Selamatkan Anggota RPKAD
Lepas dari penjara, perjuangan Indey makin menggila, terutama setelah dirinya tahu pihak Belanda mengingkari perjanjian Komisi Indonesia-Belanda (KMB). Menyambut kedatangan tentara Resimen Pasukan Komando Angkatan Darat (RPKAD) dalam rangka Operasi Trikora, awal tahun 1962 Indey melakukan gerakan bawah tanah bersama para pejuang lainnya.
Walhasil, pada masa Trikora, Indey turut berperan membantu pendaratan pasukan RPKAD di Teluk Tanah Merah pada tanggal 15—16 Agustus 1962 dan melakukan penyelamatan terhadap 9 pasukan dari 15 anggota RPKAD yang terkepung saat melakukan pendaratan. Indey menyembunyikan pasukan RPKAD yang diselamatkan itu ke rumahnya di Dosay dari pertengah Agustus hingga September 1962.
ADVERTISEMENT
Tekanan besar kemudian dihadapi Indey lantaran menyembunyikan pasukan RPKAD itu di rumahnya. Dalam buku Jejak Kebangsaan: Kaum Nasionalis di Manokwari dan Boven Digoel yang disusun Soewarsono dkk, dikisahkan pada tanggal 23 Agustus 1962, dua orang inspektur polisi Belanda lengkap dengan kawalan sejumlah agen polisi mendatangi Indey.
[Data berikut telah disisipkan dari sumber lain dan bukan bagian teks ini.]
(** The server that answers the request with [body] and then sends
    [its]. *)
Definition stack_peer (body : dict) (its : list Stack.iteration)
  : Stack.peer :=
  {| Stack.post := Stack.Response (Parsed (Obj body));
     Stack.connect := None;
     Stack.iterations := its |}.

Definition accepted_body : dict := [(lit "operationId", Str (lit "op-1"))].

(** A pass that receives [success] and whose first [ws.send] times out at
    the transport: the command is not sent. *)
Definition exec_pass_unsent : Exec.iteration :=
  {| Exec.elapsed := Qmake 1 10;
     Exec.recv := Exec.frame_of success_msg;
     Exec.send_command := Some (WebSocketTimeoutException (lit "timed out"));
     Exec.send_exit := None |}.

(** The same invocation of [berth_exec] with an empty command. *)
Definition exec_params_no_command : Exec.params :=
  {| Exec.berth_url := lit "https://berth.example.com/";
     Exec.api_key := lit "brth_0123456789";
     Exec.server_id := lit "1";
     Exec.stack_name := lit "myapp";
     Exec.service_name := lit "web";
     Exec.container_name := [];
     Exec.command := [];
     Exec.validate_certs := true;
     Exec.timeout := 30 |}.

(** The two escape sequences [ESC [0m] and [ESC [1m], and the text
    [anything]. *)
Definition escapes_payload : string := "G1swbRtbMW0=".
Definition anything_payload : string := "YW55dGhpbmc=".

(** A pass of the exec loop that receives a frame that is not JSON. *)
Definition exec_garbled (tenths : Z) : Exec.iteration :=
  {| Exec.elapsed := Qmake tenths 10;
     Exec.recv := Frame (Malformed (lit "Expecting value"));
     Exec.send_command := None;
     Exec.send_exit := None |}.

(** A pass of the exec loop that receives an empty frame. *)
Definition exec_empty (tenths : Z) : Exec.iteration :=
  {| Exec.elapsed := Qmake tenths 10;
     Exec.recv := EmptyFrame;
     Exec.send_command := None;
     Exec.send_exit := None |}.

(** A peer that refuses the connection. *)
Definition exec_peer_refusing : Exec.peer :=
  {| Exec.connect := Some (OtherException (lit "Connection refused"));
     Exec.send_start := None;
     Exec.iterations := [] |}.

Definition stack_peer_refusing : Stack.peer :=
  {| Stack.post := Stack.Response (Parsed (Obj accepted_body));
     Stack.connect := Some (OtherException (lit "Connection refused"));
     Stack.iterations := [] |}.

(** A server that answers the request with the status 500. *)
Definition stack_peer_http_error : Stack.peer :=
  {| Stack.post := Stack.HTTPError 500 (Stack.Body (lit "internal error"));
     Stack.connect := None;
     Stack.iterations := [] |}.

(** A server that answers the request with the status 502 and a body
    that is not UTF-8. *)
Definition stack_peer_undecodable : Stack.peer :=
  {| Stack.post :=
       Stack.HTTPError 502
         (Stack.Undecodable
            (lit "'utf-8' codec can't decode byte 0xff in position 0: invalid start byte"));
     Stack.connect := None;
     Stack.iterations := [] |}.

(** The invocation of [berth_stack] under a key that ends in a line
    break, and the same under another such key. *)
Definition stack_params_key_newline : Stack.params :=
  {| Stack.berth_url := lit "https://berth.example.com";
     Stack.api_key := lit "brth_0123456789" ++ [NL];
     Stack.server_id := lit "1";
     Stack.stack_name := lit "myapp";
     Stack.operation := lit "restart";
     Stack.options := [];
     Stack.services := [lit "web"];
     Stack.validate_certs := true;
     Stack.timeout := 600 |}.

Definition stack_params_other_key_newline : Stack.params :=
  {| Stack.berth_url := lit "https://berth.example.com";
     Stack.api_key := lit "brth_abcdefghij" ++ [NL];
     Stack.server_id := lit "1";
     Stack.stack_name := lit "myapp";
     Stack.operation := lit "restart";
     Stack.options := [];
     Stack.services := [lit "web"];
     Stack.validate_certs := true;
     Stack.timeout := 600 |}.

(** What the request of such an invocation comes to: [http.client]
    refuses the header. *)
Definition stack_peer_invalid_header : Stack.peer :=
  {| Stack.post := Stack.InvalidHeader;
     Stack.connect := None;
     Stack.iterations := [] |}.

(** The invocation of [berth_stack] with an address without scheme, and
    what its request comes to. *)
Definition stack_params_no_scheme : Stack.params :=
  {| Stack.berth_url := lit "berth.example.com";
     Stack.api_key := lit "brth_0123456789";
     Stack.server_id := lit "1";
     Stack.stack_name := lit "myapp";
     Stack.operation := lit "restart";
     Stack.options := [];
     Stack.services := [lit "web"];
     Stack.validate_certs := true;
     Stack.timeout := 600 |}.

Definition stack_peer_invalid_url : Stack.peer :=
  {| Stack.post :=
       Stack.InvalidURL
         (lit "unknown url type: 'berth.example.com/api/v1/servers/1/stacks/myapp/operations'");
     Stack.connect := None;
     Stack.iterations := [] |}.

(** A [stdout] message whose data is a number, a message of a type the
    client does not know, and an [error] message without data. *)
Definition stdout_number_msg : dict :=
  [(lit "type", Str (lit "stdout")); (lit "data", Int 5)].

Definition heartbeat_msg : dict := [(lit "type", Str (lit "heartbeat"))].

Definition bare_error_msg : dict := [(lit "type", Str (lit "error"))].

End Demo.

(** * Properties *)

(** ** Text *)

Lemma text_eqb_eq (a b : str) : Text.eqb a b = true <-> a = b.
Proof.
  revert b; induction a as [|x a IH]; intros [|y b]; simpl;
    try (split; [discriminate | congruence]); try tauto.
  rewrite andb_true_iff, N.eqb_eq, IH. split.
  - intros [-> ->]; reflexivity.
  - intros H; injection H; auto.
Qed.

Lemma text_eqb_refl (a : str) : Text.eqb a a = true.
Proof. apply text_eqb_eq; reflexivity. Qed.

Lemma startswith_prefix (p s : str) :
  Text.startswith p s = true <-> exists rest, s = p ++ rest.
Proof.
  revert s; induction p as [|x p IH]; intros s; simpl.
  - split; [intros _; exists s; reflexivity | reflexivity].
  - destruct s as [|y s].
    + split; [discriminate | intros [rest H]; discriminate].
    + rewrite andb_true_iff, N.eqb_eq, IH. split.
      * intros [-> [rest ->]]. exists rest; reflexivity.
      * intros [rest H]. injection H as -> ->. split; [reflexivity | eauto].
Qed.

Lemma contains_infix (p s : str) :
  Text.contains p s = true <-> exists before after, s = before ++ p ++ after.
Proof.
  induction s as [|y s IH]; simpl.
  - rewrite orb_false_r, startswith_prefix. split.
    + intros [rest H]. exists [], rest. exact H.
    + intros [[|b before] [after H]]; [eauto | discriminate].
  - rewrite orb_true_iff, startswith_prefix, IH. split.
    + intros [[rest H] | [before [after H]]].
      * exists [], rest. exact H.
      * exists (y :: before), after. rewrite H. reflexivity.
    + intros [[|b before] [after H]].
      * left. exists after. exact H.
      * right. injection H as _ H. eauto.
Qed.

(** ** The matcher on [ANSI_ESCAPE_REGEX] *)

Lemma take_drop_while (p : char -> bool) (s : str) :
  s = take_while p s ++ drop_while p s.
Proof.
  induction s as [|c s IH]; simpl; [reflexivity|].
  destruct (p c); simpl; congruence.
Qed.

Lemma take_while_all (p : char -> bool) (s : str) :
  forallb p (take_while p s) = true.
Proof.
  induction s as [|c s IH]; simpl; [reflexivity|].
  destruct (p c) eqn:E; simpl; [rewrite E; exact IH | reflexivity].
Qed.

Lemma drop_while_app (p : char -> bool) (a : str) (c : char) (rest : str) :
  forallb p a = true -> p c = false ->
  drop_while p (a ++ c :: rest) = c :: rest.
Proof.
  intros Ha Hc. induction a as [|x a IH]; simpl in *.
  - rewrite Hc. reflexivity.
  - apply andb_true_iff in Ha as [Hx Ha]. rewrite Hx. auto.
Qed.

(** A continuation that refuses every character of the class sees, of
    all the ways the star can stop, only the longest. *)
Lemma star_longest (p : char -> bool) (k : str -> option str) (s : str) :
  (forall c s', p c = true -> k (c :: s') = None) ->
  Re.star p k s = k (drop_while p s).
Proof.
  intros Hk. induction s as [|c s IH]; simpl; [reflexivity|].
  destruct (p c) eqn:E; [|reflexivity].
  rewrite IH. destruct (k (drop_while p s)); [reflexivity|]. auto.
Qed.

Lemma param_not_letter (c : char) : is_param c = true -> is_letter c = false.
Proof.
  unfold is_param, is_letter.
  rewrite !orb_true_iff, !andb_true_iff, !N.leb_le, !N.eqb_eq.
  intros H. apply orb_false_iff; split; apply andb_false_iff;
    rewrite !N.leb_gt; lia.
Qed.

Lemma not_bel_iff (c : char) : not_bel c = false <-> c = BEL.
Proof.
  unfold not_bel. rewrite negb_false_iff. apply N.eqb_eq.
Qed.

Lemma drop_while_head (p : char -> bool) (s : str) (c : char) (rest : str) :
  drop_while p s = c :: rest -> p c = false.
Proof.
  induction s as [|x s IH]; simpl; [discriminate|].
  destruct (p x) eqn:Ex; [exact IH|].
  intros H; injection H as -> _. exact Ex.
Qed.
(** * dll-proxy-server: the per-connection state machine and its registry

    A shallow embedding of [src/main.cpp]: the slots of [ProxyConnection]
    ([terminate], [downStreamReadyRead], [upStreamReadyRead], the two
    lambdas handed to [QHostInfo::lookupHost] and to the [connected]
    signal) and of [ProxyServer] ([incomingConnection],
    [onConnectionTerminate]) become functions on explicit state.

    The program is event driven.  What Qt does around the slots (buffering
    bytes, blocking signals, queueing host lookups, deferred deletion) is
    written out in the modules [Qt] and [EventLoop]; every such definition
    says which documented Qt behaviour it stands for. *)

From Stdlib Require Import ZArith Lia Bool Ascii String List.
From Stdlib Require Import Decimal DecimalString DecimalPos DecimalZ.
From Stdlib Require DecimalFacts.
From stdpp Require Import base option list gmap strings.


Local Open Scope Z_scope.

(** ** Characters and byte strings *)

Module Chars.

Definition CR : ascii := "013"%char.
Definition LF : ascii := "010"%char.
Definition NUL : ascii := "000"%char.
Definition CRLF : string := String CR (String LF EmptyString).

(** [QChar::digitValue] on a Latin-1 character. *)
Definition digitValue (c : ascii) : option Z :=
  let n := Z.of_nat (nat_of_ascii c) in
  if (48 <=? n) && (n <=? 57) then Some (n - 48) else None.

Definition is_digit (c : ascii) : bool :=
  match digitValue c with Some _ => true | None => false end.

Fixpoint all_chars (p : ascii -> bool) (s : string) : bool :=
  match s with
  | EmptyString => true
  | String c r => p c && all_chars p r
  end.

Definition all_digits : string -> bool := all_chars is_digit.

Definition ascii_eqb (a b : ascii) : bool := Ascii.eqb a b.

Definition code (c : ascii) : Z := Z.of_nat (nat_of_ascii c).

(** The control characters: below the space, and DEL. *)
Definition is_control (c : ascii) : bool := (code c <? 32) || (code c =? 127).

(** [contains s c]: the character [c] occurs in [s]. *)
Definition contains (s : string) (c : ascii) : bool :=
  negb (all_chars (fun x => negb (ascii_eqb x c)) s).

(** [infix p s]: [p] occurs in [s] as a contiguous substring. *)
Fixpoint infix (p s : string) : bool :=
  String.prefix p s ||
  match s with
  | EmptyString => false
  | String _ r => infix p r
  end.

End Chars.

(** ** The parts of Qt the program calls *)

Module Qt.
Import Chars.

(** *** QString *)

(** [QString::number(int)], which [QString::arg(int)] substitutes: the
    decimal digits, with a leading minus sign for a negative value. *)
Definition number (n : Z) : string := NilZero.string_of_int (Z.to_int n).
(** [handle_promise(msg)].  The third component tells whether the call
    raised: comparing [msg.previous_id] with the recorded best id is done
    outside the [try] block, and raises when either is [None].  The record
    has been updated in place by then, so the state returned in that case
    carries the new count. *)
Definition handle_promise (nodes : NodeMap) (now : Q) (p : PaxosProposer)
    (msg : NetworkMessage) : PaxosProposer * list Effect * bool :=
  match pending_promises p !! proposal_id msg, current_phase p with
  | Some promises, Some prepare_phase =>
      if decide (sender msg ∈ p_received promises) then (p, [], false) else
      let promises1 :=
        mkPromiseRecord (p_count promises + 1) (p_start_time promises)
          (p_received promises ∪ {[ sender msg ]}) (p_value promises)
          (p_retry_count promises) in
      let tracked : option (option (option ProposalID * string)) :=
        match accepted_value msg with
        | None => Some (p_value promises1)
        | Some av =>
            match p_value promises1 with
            | None => Some (Some (previous_id msg, av))
            | Some (best_id, _) =>
                match py_gt (previous_id msg) best_id with
                | None => None
                | Some true => Some (Some (previous_id msg, av))
                | Some false => Some (p_value promises1)
                end
            end
        end in
      match tracked with
      | None =>
          (with_promises p
             (<[ proposal_id msg := promises1 ]> (pending_promises p)),
           [], true)
      | Some best =>
          let promises2 :=
            mkPromiseRecord (p_count promises1) (p_start_time promises1)
              (p_received promises1) best (p_retry_count promises1) in
          let newer :=
            match previous_id msg with
            | Some prev =>
                match last_accepted_id p with
                | None => true
                | Some last => pid_gtb prev last
                end
            | None => false
            end in
          let rcvd := promises_rcvd p ∪ {[ sender msg ]} in
          let reached :=
            (quorum_size p <=? Z.of_nat (size rcvd)) && negb (quorum_reached p) in
          let p1 :=
            {| node_id := node_id p; running := running p;
               proposer_uid := proposer_uid p; quorum_size := quorum_size p;
               next_proposal_number := next_proposal_number p;
               pending_promises :=
                 <[ proposal_id msg := promises2 ]> (pending_promises p);
               timeout := timeout p;
               pending_accepts := pending_accepts p;
               current_phase := current_phase p;
               proposal_value := proposal_value p;
               processed_messages := processed_messages p;
               quorum_reached := if reached then true else quorum_reached p;
               current_proposal_id := current_proposal_id p;
               consensus_time := consensus_time p;
               start_time := start_time p;
               rounds := rounds p;
               promises_rcvd := rcvd;
               last_accepted_id :=
                 if newer then previous_id msg else last_accepted_id p;
               proposed_value :=
                 if newer then
                   match accepted_value msg with
                   | Some av => Some av
                   | None => proposed_value p
                   end
                 else proposed_value p |} in
          if reached then
            let value :=
              match p_value promises2 with
              | Some (_, v) => Some v
              | None => proposal_value p
              end in
            let '(p2, out) := send_accept nodes now p1 (proposal_id msg) value in
            (with_promises p2 (delete (proposal_id msg) (pending_promises p2)),
             out, false)
          else (p1, [], false)
      end
  | _, _ => (p, [], false)
  end.

(** [handle_accepted(msg)] *)
Definition handle_accepted (now : Q) (p : PaxosProposer) (msg : NetworkMessage)
  : PaxosProposer :=
  match pending_accepts p !! proposal_id msg, current_phase p with
  | Some accepts, Some accept_phase =>
      if decide (sender msg ∈ a_received accepts) then p else
      let accepts1 :=
        mkAcceptRecord (a_count accepts + 1) (a_start_time accepts)
          (a_received accepts ∪ {[ sender msg ]}) (a_value accepts)
          (a_retry_count accepts) in
      if quorum_size p <=? a_count accepts1 then
        {| node_id := node_id p; running := running p;
           proposer_uid := proposer_uid p; quorum_size := quorum_size p;
           next_proposal_number := next_proposal_number p;
           pending_promises := pending_promises p; timeout := timeout p;
           pending_accepts := delete (proposal_id msg) (pending_accepts p);
           current_phase := None;
           proposal_value := proposal_value p;
           processed_messages := processed_messages p;
           quorum_reached := quorum_reached p;
           current_proposal_id := current_proposal_id p;
           consensus_time := match consensus_time p with
                             | None => Some now
                             | Some t => Some t
                             end;
           start_time := start_time p;
           rounds := rounds p; promises_rcvd := promises_rcvd p;
           last_accepted_id := last_accepted_id p;
           proposed_value := proposed_value p |}
      else
        with_accepts p (<[ proposal_id msg := accepts1 ]> (pending_accepts p))
  | _, _ => p
  end.

Definition with_processed (p : PaxosProposer) (s : gset string) : PaxosProposer :=
  {| node_id := node_id p; running := running p;
     proposer_uid := proposer_uid p; quorum_size := quorum_size p;
     next_proposal_number := next_proposal_number p;
     pending_promises := pending_promises p; timeout := timeout p;
     pending_accepts := pending_accepts p; current_phase := current_phase p;
     proposal_value := proposal_value p;
     processed_messages := s;
     quorum_reached := quorum_reached p;
     current_proposal_id := current_proposal_id p;
     consensus_time := consensus_time p; start_time := start_time p;
     rounds := rounds p; promises_rcvd := promises_rcvd p;
     last_accepted_id := last_accepted_id p;
     proposed_value := proposed_value p |}.

(** What one turn of the processing loop did with the message it took. *)
Inductive Dispatch := Skipped | ToHandlePromise | ToHandleAccepted | NoHandler.

(** What a proposer can be asked to do from outside its own code: calls by
    the driver, timer callbacks, and turns of its processing loop. *)
Inductive ProposerEvent :=
| CallSetProposal (value : string)
| CallPrepare (now : Q)
| CallSendAccept (pid : ProposalID) (value : option string) (now : Q)
| PromiseTimerFires (pid : ProposalID) (now : Q)
| AcceptTimerFires (pid : ProposalID) (now : Q)
| LoopTakes (msg : NetworkMessage) (now : Q)
| Crash.

Section ProposerLoop.

Variable str_pid : ProposalID -> string.

Definition proposer_msg_id (msg : NetworkMessage) : string :=
  sender msg +:+ "-" +:+ msg_type msg +:+ "-" +:+ str_pid (proposal_id msg).

(** The body of the [while] loop of [_process_messages] for a message
    [msg] taken from the queue.  An exception of a handler is caught and
    logged by the loop. *)
Definition process_message (nodes : NodeMap) (now : Q) (p : PaxosProposer)
    (msg : NetworkMessage) : PaxosProposer * list Effect * Dispatch :=
  let msg_id := proposer_msg_id msg in
  if decide (msg_id ∈ processed_messages p) then (p, [], Skipped) else
  let p1 := with_processed p (processed_messages p ∪ {[ msg_id ]}) in
  if decide (msg_type msg = "promise") then
    let '(p2, out, _) := handle_promise nodes now p1 msg in
    (p2, out, ToHandlePromise)
  else if decide (msg_type msg = "accepted") then
    (handle_accepted now p1 msg, [], ToHandleAccepted)
  else (p1, [], NoHandler).

(** One event.  The last component is the message given to
    [handle_promise] or [handle_accepted], if any. *)
Definition proposer_step (nodes : NodeMap) (p : PaxosProposer)
    (ev : ProposerEvent)
  : PaxosProposer * list Effect * option NetworkMessage :=
  match ev with
  | CallSetProposal v => (set_proposal p v, [], None)
  | CallPrepare now => (prepare nodes now p, None)
  | CallSendAccept pid v now => (send_accept nodes now p pid v, None)
  | PromiseTimerFires pid now => (check_promise_timeout nodes now p pid, None)
  | AcceptTimerFires pid now => (check_accept_timeout nodes now p pid, None)
  | LoopTakes msg now =>
      if running p then
        let '(p', out, d) := process_message nodes now p msg in
        (p', out,
         match d with
         | ToHandlePromise | ToHandleAccepted => Some msg
         | Skipped | NoHandler => None
         end)
      else (p, [], None)
  | Crash => (set_running p false, [], None)
  end.

(** A whole history of events: the final state, everything sent or armed,
    and the messages that reached a handler, in order. *)
Fixpoint proposer_run (nodes : NodeMap) (p : PaxosProposer)
    (evs : list ProposerEvent)
  : PaxosProposer * list Effect * list NetworkMessage :=
  match evs with
  | [] => (p, [], [])
  | ev :: rest =>
      let '(p1, out1, h1) := proposer_step nodes p ev in
      let '(p2, out2, h2) := proposer_run nodes p1 rest in
      (p2, out1 ++ out2, from_option (fun m => [m]) [] h1 ++ h2)
  end.

End ProposerLoop.

(** ** The learner *)

(** An entry of [pending_accepted]. *)
Record LearnerRecord := mkLearnerRecord {
  l_count : Z;
  l_value : option string;
  l_received : gset string
}.

Section Learner.
(** [len(dl)] *)
Definition len {B} (dl : DataLoader B) : Z :=
  ceil_div (Z.of_nat (length (dataset dl))) (batch_size dl).

End torch.

Module accelerate.

(** The part of the [Accelerator] object that gradient accumulation uses. *)
Record Accelerator : Type := {
  gradient_accumulation_steps : Z;
  step : Z;                (* micro-batches since the last reset *)
  sync_gradients : bool    (* do the wrapped optimizer and scheduler act? *)
}.

(** [Accelerator(log_with=.., gradient_accumulation_steps=n)] *)
Definition new (n : Z) : Accelerator :=
  {| gradient_accumulation_steps := n; step := 0; sync_gradients := true |}.

(** Entering [with accelerator.accumulate(model)]: the library's [_do_sync].
    [end_of_dataloader] holds on the last batch of the prepared loader. *)
Definition do_sync (end_of_dataloader : bool) (a : Accelerator) : Accelerator :=
  if end_of_dataloader then
    {| gradient_accumulation_steps := gradient_accumulation_steps a;
       step := 0; sync_gradients := true |}
  else
    {| gradient_accumulation_steps := gradient_accumulation_steps a;
       step := step a + 1;
       sync_gradients :=
         ((step a + 1) mod gradient_accumulation_steps a =? 0) |}.

End accelerate.

(** ** [train/mt_sweep.py] *)

Module mt_sweep.

Import torch accelerate.

Definition MAX_GPU_BATCH_SIZE : Z := 32.
Definition EVAL_BATCH_SIZE : Z := 32.
Definition CONTEXT_LENGTH : Z := 1024.

(** The module-level [accelerator]: its accumulation count is the literal
    [64 // MAX_GPU_BATCH_SIZE] ("hardcoding gradient accumulation steps is not
    ideal, but it's the only way to get the code to run"). *)
Definition accelerator : Accelerator := accelerate.new (64 / MAX_GPU_BATCH_SIZE).

(** The sweep declared under [__main__]: the parameter grid. *)
Definition sweep_parameters : gmap string (list Z) :=
  <["n_layer" := [5; 7]]>
    (<["bottleneck" := [788]]> (<["random_seed_num" := [3; 4]]> ∅)).

Definition sweep_metric : string := "validation/valid_loss".

(** [random.randint(lo, hi)]: the store is the generator, given as the raw
    integers it will produce. *)
Definition randint (lo hi : Z) : M (list Z) Z :=
  fun g => match g with
           | [] => (Ok lo, [])
           | raw :: g' => (Ok (lo + raw mod (hi - lo + 1)), g')
           end.

(** What [len(tokenizer)], [bos_token_id] and [eos_token_id] give. *)
Record Tokenizer : Type := { tok_len : Z; bos_token_id : Z; eos_token_id : Z }.

(** The directory
    [/om2/user/jackking/MyData/mt/miniberta_{data}/{model_name}/{run_name}/checkpoint_{absolute_step}],
    by its four holes. *)
Record checkpoint_dir : Type := {
  dir_data : string;
  dir_model_name : string;
  dir_run_name : string;
  dir_step : Z
}.

(** Does [needle] occur in [hay]? *)
Fixpoint occurs_in (needle hay : string) : bool :=
  String.prefix needle hay ||
  match hay with
  | EmptyString => false
  | String _ hay' => occurs_in needle hay'
  end.

Section WithBackend.

Context {B : Backend}.

(** The values of the first part of [main] (lines 73-119) that the rest
    uses. *)
Record setup : Type := {
  train_config : gmap string pyval;
  gradient_accumulation_steps_local : option Z;  (* bound only under the [if] *)
  batch_size_local : Z;
  eval_dataloader : DataLoader B;
  train_dataloader : DataLoader B;
  bottleneck_dim : pyval;
  n_layer : pyval;
  seed : Z
}.

(** [main], lines 73-119.  The literal [batch_size = 64] of line 74 is the
    argument [configured_batch_size]; the two datasets are what
    [load_from_disk] returned and [tracker_config] is the configuration object
    of the sweep controller's tracker. *)
Definition main_setup (configured_batch_size : Z)
    (grouped_pad_train grouped_pad_valid : list (example B))
    (tracker_config : gmap string pyval) : M (list Z) setup :=
  (let data := "100M"%string in
   let batch_size := configured_batch_size in
   let train_config : gmap string pyval :=
     <["lr" := PyFloat (6 # 10000)]>
       (<["num_epochs" := PyInt 17]>
          (<["correct_bias" := PyBool true]>
             (<["batch_size" := PyInt batch_size]>
                (<["data" := PyStr data]> ∅)))) in
   let '(gradient_accumulation_steps, batch_size) :=
     if configured_batch_size >? MAX_GPU_BATCH_SIZE
     then (Some (configured_batch_size / MAX_GPU_BATCH_SIZE), MAX_GPU_BATCH_SIZE)
     else (None, batch_size) in
   eval_dl <- new_DataLoader grouped_pad_valid false EVAL_BATCH_SIZE ;;
   train_dl <- new_DataLoader grouped_pad_train true batch_size ;;
   bottleneck <- getitem tracker_config "bottleneck" ;;
   layers <- getitem tracker_config "n_layer" ;;
   seed <- randint 1 10000 ;;
   let train_config := <["seed" := PyInt seed]> train_config in
   ret {| train_config := train_config;
          gradient_accumulation_steps_local := gradient_accumulation_steps;
          batch_size_local := batch_size;
          eval_dataloader := eval_dl;
          train_dataloader := train_dl;
          bottleneck_dim := bottleneck;
          n_layer := layers;
          seed := seed |})%py.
Tujuannya jelas menangkap tentara Indonesia.
Karena sebelumnya telah mendengar dari siaran radio kalau Perjanjian New York sudah ditandatangani perwakilan Indonesia dan Belanda pada tanggal 15 Agustus 1962, tuntutan perwira polisi Belanda itu ditolak mentah-mentah oleh Indey. Dia menyebut, Belanda sudah tak lagi berkuasa lagi atas Irian Barat. Dia yakin pemerintahan sudah ditangani PBB untuk sementara waktu.
Atas jasa Indey ini, sejumlah anggota pasukan RPKAD akhirnya dapat dipulangkan ke Jakarta, kecuali Tukiman yang tetap ingin bertahan di hutan Sabron-Dosay.
ADVERTISEMENT
Pada bulan September 1962, Indey juga melakukan tugas dari Menteri Luar Negeri Soebandrio untuk mengeluarkan para pejuang yang jadi tahanan, termasuk Sujarwo Tjondronegoro dan KJ Teppy.
Bersama sejumlah pejuang Papua lainnya seperti EY Bonay, Indey juga sempat berangkat ke New York menemui pihak PBB pada bulan Desember 1962. Mereka meminta PBB memperpendek masa kerja UNTEA sehingga Irian Barat dapat segera menjadi bagian dari Republik Indonesia. Setelahnya, mereka juga menyampaikan piagam berisikan ketegasan penduduk Irian Barat ke Jakarta.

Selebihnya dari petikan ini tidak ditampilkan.